(** The snapshot holds observations under ["observations"], as every
    snapshot of the coordinator does. *)
Definition has_observations (data : option Coordinator.snapshot)
    (observations : Api.record) : Prop :=
  exists s,
    data = Some s /\
    Py.assoc "observations" s = Some (Coordinator.Observations observations).

(** A session that answers the request for the observations with [h] and
    every other request with [other]. *)
Definition observations_then (h other : Api.http) : Api.ClientSession :=
  fun url _ =>
    if String.eqb url (Api.METOBS_URL ++ "/collections/observation/items")
    then h else other.

(** A [str] parser that accepts nothing. *)
Definition no_parse {A : Type} (s : string) : option A := None.

(** A snapshot whose station reports a weather code and a cloud cover. *)
Definition rainy_snapshot : Coordinator.snapshot :=
  Cycle.without_forecast
    [(JStr "weather",
      {| Api.value := JInt 61; Api.observed := JStr "2024-01-15T12:00:00Z" |});
     (JStr "cloud_cover",
      {| Api.value := JFloat 10.0; Api.observed := JStr "2024-01-15T12:00:00Z" |})]
    1705320000.

(** A snapshot whose weather code is an infinite float. *)
Definition infinite_code_snapshot : Coordinator.snapshot :=
  Cycle.without_forecast
    [(JStr "weather",
      {| Api.value := JFloat infinity;
         Api.observed := JStr "2024-01-15T12:00:00Z" |})]
    1705320000.

(** The condition guessed from an integer cloud cover. *)
Definition condition_of_percent (z : Z) : string :=
  if Z.ltb z 20 then "sunny"
  else if Z.ltb z 60 then "partlycloudy"
  else "cloudy".

(** The forecast of the host that corresponds to entry [e]. *)
Definition shown_as (e : Api.forecast_entry) (fo : Weather.Host.Forecast)
  : Prop :=
  Weather.Host.datetime fo = Api.datetime e /\
  Weather.Host.native_temperature fo = Api.temperature e /\
  Weather.Host.native_wind_speed fo = Api.wind_speed e /\
  Weather.Host.wind_bearing fo = Api.wind_dir e /\
  Weather.Host.humidity fo = Api.humidity e /\
  Weather.Host.native_precipitation fo = Api.precipitation e /\
  (Weather.Host.condition fo = None <-> Api.cloud_cover e = None) /\
  (forall z, Api.cloud_cover e = Some (JInt z) ->
     Weather.Host.condition fo = Some (condition_of_percent z)).

(** A document like [temperature_only] with a cloud cover of 10 percent,
    and the snapshot of a cycle that fetched its forecast. *)
Definition clear_sky : json :=
  JDict [("domain",
          JDict [("axes",
                  JDict [("t", JDict [("values", JList [JStr "2024-01-15T12:00:00Z"])])])]);
         ("ranges",
          JDict [("temperature-2m", JDict [("values", JList [JFloat 288.65])]);
                 ("cloud-cover", JDict [("values", JList [JInt 10])])])].

Definition clear_sky_forecast : Api.forecast :=
  {| Api.hourly :=
       [{| Api.datetime := JStr "2024-01-15T12:00:00Z";
           Api.temperature := Some (PrimFloat.sub 288.65 273.15);
           Api.wind_speed := None;
           Api.wind_dir := None;
           Api.humidity := None;
           Api.precipitation := None;
           Api.cloud_cover := Some (JInt 10) |}] |}.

**What is expected**
Everything from the line with "(Weather.Host.condition fo = None" through the final line of the entries above must be duplicated exactly; both ends belong, and no other line does.

**Finished exercise**
  (Weather.Host.condition fo = None <-> Api.cloud_cover e = None) /\
  (forall z, Api.cloud_cover e = Some (JInt z) ->
     Weather.Host.condition fo = Some (condition_of_percent z)).

(** A document like [temperature_only] with a cloud cover of 10 percent,
    and the snapshot of a cycle that fetched its forecast. *)
Definition clear_sky : json :=
  JDict [("domain",
          JDict [("axes",
                  JDict [("t", JDict [("values", JList [JStr "2024-01-15T12:00:00Z"])])])]);
         ("ranges",
          JDict [("temperature-2m", JDict [("values", JList [JFloat 288.65])]);
                 ("cloud-cover", JDict [("values", JList [JInt 10])])])].

Definition clear_sky_forecast : Api.forecast :=
  {| Api.hourly :=
       [{| Api.datetime := JStr "2024-01-15T12:00:00Z";
           Api.temperature := Some (PrimFloat.sub 288.65 273.15);
           Api.wind_speed := None;
           Api.wind_dir := None;
           Api.humidity := None;
           Api.precipitation := None;
           Api.cloud_cover := Some (JInt 10) |}] |}.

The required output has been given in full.